Goal of the exercise -> The listing below holds a line with "(** Read takes a F_Float" and a line with "Definition NewVaxGFloatReader (r". Reproduce those two lines exactly, plus everything between them.

Material for the task ->
----

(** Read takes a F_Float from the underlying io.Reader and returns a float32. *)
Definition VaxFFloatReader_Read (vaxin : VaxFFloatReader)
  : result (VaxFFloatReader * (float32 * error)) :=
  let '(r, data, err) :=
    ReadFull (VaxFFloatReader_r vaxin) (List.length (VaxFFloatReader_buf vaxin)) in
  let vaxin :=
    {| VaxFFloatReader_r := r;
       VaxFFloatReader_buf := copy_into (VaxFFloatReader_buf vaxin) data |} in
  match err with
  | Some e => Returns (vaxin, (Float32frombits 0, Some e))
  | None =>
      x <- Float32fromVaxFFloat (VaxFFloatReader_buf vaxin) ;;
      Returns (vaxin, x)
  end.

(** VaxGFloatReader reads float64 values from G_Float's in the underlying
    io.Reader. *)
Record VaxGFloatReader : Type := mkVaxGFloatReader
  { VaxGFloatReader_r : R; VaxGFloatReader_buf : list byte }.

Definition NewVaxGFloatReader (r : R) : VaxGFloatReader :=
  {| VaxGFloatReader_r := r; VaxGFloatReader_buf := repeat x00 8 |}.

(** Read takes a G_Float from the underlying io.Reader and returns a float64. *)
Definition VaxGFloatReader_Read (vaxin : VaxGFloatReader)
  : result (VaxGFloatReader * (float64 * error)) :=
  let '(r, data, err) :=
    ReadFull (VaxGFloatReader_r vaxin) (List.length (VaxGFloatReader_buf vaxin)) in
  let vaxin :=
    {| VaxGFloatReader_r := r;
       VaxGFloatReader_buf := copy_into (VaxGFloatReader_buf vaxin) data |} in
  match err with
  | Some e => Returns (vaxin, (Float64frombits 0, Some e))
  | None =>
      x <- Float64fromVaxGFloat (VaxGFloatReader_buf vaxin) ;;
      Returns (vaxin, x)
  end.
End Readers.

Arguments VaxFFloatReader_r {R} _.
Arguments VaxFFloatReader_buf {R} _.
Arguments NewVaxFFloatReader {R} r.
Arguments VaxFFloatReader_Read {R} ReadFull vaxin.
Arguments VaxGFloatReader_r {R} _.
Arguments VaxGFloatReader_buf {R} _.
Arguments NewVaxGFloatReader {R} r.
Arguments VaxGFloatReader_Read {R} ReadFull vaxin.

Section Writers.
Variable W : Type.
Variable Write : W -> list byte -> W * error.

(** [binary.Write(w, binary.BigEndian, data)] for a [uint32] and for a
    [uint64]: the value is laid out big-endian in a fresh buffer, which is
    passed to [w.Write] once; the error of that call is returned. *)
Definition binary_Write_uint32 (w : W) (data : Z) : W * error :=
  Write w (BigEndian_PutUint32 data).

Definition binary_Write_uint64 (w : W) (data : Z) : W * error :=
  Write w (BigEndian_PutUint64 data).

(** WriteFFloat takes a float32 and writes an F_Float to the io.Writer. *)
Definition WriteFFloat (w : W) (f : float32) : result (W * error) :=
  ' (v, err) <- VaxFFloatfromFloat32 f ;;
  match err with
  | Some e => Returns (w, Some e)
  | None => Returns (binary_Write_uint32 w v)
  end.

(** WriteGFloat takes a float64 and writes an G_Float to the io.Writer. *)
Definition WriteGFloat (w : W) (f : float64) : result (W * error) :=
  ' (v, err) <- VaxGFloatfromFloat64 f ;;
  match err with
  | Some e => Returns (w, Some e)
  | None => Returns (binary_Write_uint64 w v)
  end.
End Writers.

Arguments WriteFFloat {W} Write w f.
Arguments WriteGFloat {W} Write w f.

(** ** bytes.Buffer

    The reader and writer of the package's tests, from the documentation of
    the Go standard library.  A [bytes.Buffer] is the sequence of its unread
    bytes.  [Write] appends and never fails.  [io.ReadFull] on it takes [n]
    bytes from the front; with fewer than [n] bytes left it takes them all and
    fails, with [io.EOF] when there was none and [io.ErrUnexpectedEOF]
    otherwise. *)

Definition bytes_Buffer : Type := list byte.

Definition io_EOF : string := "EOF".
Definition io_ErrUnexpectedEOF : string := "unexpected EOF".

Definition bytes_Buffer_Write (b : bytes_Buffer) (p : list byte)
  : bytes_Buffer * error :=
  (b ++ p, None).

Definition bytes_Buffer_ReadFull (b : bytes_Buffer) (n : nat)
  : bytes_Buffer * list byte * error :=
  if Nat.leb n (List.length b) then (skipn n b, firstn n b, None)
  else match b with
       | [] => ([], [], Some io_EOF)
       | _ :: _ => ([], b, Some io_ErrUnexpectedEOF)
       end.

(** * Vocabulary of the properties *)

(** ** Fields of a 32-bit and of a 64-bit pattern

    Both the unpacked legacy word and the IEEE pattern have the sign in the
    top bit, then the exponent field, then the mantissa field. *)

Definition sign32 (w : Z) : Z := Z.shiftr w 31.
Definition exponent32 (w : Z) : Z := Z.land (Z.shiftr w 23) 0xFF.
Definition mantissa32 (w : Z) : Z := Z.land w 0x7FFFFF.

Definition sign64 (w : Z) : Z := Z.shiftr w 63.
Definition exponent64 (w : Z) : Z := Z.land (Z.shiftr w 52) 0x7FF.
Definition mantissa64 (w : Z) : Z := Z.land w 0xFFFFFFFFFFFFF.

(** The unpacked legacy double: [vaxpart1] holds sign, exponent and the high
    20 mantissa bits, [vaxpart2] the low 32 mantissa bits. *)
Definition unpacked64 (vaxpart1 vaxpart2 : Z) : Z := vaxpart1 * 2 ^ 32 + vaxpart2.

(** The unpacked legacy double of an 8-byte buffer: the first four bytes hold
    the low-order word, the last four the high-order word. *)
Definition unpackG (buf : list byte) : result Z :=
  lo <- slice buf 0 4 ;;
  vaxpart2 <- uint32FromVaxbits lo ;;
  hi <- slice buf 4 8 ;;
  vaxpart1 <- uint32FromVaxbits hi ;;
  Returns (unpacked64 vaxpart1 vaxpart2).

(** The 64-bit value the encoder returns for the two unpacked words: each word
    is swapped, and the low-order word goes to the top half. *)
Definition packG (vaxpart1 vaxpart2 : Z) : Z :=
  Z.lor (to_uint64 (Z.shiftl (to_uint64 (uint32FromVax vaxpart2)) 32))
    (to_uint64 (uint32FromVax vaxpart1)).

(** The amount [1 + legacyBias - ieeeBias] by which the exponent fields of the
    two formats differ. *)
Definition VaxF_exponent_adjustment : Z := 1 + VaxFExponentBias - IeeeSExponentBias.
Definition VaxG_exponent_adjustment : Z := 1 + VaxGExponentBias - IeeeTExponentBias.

----

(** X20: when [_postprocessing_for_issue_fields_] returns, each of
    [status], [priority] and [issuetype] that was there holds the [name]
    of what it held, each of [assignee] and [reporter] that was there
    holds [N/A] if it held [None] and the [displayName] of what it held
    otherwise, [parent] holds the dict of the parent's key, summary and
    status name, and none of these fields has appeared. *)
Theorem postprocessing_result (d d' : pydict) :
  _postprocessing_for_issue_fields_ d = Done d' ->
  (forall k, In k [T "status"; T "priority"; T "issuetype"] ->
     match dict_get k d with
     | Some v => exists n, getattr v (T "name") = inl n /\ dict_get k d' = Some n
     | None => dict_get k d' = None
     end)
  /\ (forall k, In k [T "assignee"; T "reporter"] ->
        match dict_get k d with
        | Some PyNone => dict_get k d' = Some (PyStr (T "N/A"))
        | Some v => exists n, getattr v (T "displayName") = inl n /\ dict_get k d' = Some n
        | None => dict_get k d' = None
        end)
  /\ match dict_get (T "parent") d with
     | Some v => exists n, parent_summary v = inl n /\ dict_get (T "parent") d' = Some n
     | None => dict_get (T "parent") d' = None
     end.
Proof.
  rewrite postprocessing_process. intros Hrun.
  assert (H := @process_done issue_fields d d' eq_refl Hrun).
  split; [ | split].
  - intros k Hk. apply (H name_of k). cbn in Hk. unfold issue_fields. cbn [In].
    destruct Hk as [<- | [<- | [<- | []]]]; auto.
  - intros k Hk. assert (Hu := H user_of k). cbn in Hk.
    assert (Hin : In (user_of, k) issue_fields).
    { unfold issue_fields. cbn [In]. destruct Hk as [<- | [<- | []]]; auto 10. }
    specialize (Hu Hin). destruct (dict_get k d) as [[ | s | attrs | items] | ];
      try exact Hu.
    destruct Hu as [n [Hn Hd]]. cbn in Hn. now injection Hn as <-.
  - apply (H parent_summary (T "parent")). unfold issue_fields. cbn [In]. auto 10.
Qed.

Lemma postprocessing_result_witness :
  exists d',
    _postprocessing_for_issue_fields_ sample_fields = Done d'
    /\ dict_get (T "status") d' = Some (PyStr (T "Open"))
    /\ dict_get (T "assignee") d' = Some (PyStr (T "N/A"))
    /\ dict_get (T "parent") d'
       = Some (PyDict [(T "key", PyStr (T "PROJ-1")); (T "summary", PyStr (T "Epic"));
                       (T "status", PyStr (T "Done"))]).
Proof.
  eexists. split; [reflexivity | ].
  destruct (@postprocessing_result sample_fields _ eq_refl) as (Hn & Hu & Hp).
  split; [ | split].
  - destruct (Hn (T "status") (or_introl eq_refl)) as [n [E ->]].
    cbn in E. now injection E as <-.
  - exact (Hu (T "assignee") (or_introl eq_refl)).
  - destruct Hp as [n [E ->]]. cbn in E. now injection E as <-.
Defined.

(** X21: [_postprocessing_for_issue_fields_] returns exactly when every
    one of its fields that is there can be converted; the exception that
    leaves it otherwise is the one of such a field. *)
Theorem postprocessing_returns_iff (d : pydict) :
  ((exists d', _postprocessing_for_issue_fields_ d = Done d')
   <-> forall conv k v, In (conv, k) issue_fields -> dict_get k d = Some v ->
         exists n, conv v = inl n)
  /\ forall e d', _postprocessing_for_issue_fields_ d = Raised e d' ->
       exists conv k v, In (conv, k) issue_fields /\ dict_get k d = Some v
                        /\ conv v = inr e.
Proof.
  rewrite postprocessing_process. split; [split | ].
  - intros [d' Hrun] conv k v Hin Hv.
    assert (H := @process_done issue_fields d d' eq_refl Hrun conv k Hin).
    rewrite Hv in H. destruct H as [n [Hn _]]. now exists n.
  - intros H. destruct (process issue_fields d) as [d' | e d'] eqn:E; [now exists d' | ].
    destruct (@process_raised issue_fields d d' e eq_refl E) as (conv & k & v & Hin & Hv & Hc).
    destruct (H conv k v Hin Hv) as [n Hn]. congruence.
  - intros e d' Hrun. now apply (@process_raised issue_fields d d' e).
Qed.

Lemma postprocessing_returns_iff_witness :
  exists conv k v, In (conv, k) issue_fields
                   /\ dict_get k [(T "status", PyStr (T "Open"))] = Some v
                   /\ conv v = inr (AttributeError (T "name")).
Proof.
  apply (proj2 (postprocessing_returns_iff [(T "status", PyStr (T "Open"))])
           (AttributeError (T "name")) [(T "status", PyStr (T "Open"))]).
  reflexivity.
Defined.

----

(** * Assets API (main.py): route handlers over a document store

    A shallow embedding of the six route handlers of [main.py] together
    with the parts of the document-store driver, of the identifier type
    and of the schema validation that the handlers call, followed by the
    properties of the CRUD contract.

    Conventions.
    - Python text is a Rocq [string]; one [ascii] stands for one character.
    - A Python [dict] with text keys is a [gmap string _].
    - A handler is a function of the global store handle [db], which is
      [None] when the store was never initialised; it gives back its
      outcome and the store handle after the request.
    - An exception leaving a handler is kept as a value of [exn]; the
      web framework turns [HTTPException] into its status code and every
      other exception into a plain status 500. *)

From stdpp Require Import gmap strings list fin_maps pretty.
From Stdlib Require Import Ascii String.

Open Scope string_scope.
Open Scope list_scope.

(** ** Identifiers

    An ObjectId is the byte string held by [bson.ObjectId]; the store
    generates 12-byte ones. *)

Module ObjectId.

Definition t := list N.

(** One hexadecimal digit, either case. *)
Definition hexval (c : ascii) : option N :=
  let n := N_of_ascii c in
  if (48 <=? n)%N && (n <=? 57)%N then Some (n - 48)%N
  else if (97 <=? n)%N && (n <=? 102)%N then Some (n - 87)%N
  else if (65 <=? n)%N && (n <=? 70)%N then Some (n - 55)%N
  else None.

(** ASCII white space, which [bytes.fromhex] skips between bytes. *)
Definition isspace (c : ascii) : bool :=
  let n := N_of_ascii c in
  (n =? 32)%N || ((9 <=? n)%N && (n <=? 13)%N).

----

Task answer ->
(** Read takes a F_Float from the underlying io.Reader and returns a float32. *)
Definition VaxFFloatReader_Read (vaxin : VaxFFloatReader)
  : result (VaxFFloatReader * (float32 * error)) :=
  let '(r, data, err) :=
    ReadFull (VaxFFloatReader_r vaxin) (List.length (VaxFFloatReader_buf vaxin)) in
  let vaxin :=
    {| VaxFFloatReader_r := r;
       VaxFFloatReader_buf := copy_into (VaxFFloatReader_buf vaxin) data |} in
  match err with
  | Some e => Returns (vaxin, (Float32frombits 0, Some e))
  | None =>
      x <- Float32fromVaxFFloat (VaxFFloatReader_buf vaxin) ;;
      Returns (vaxin, x)
  end.

(** VaxGFloatReader reads float64 values from G_Float's in the underlying
    io.Reader. *)
Record VaxGFloatReader : Type := mkVaxGFloatReader
  { VaxGFloatReader_r : R; VaxGFloatReader_buf : list byte }.

Definition NewVaxGFloatReader (r : R) : VaxGFloatReader :=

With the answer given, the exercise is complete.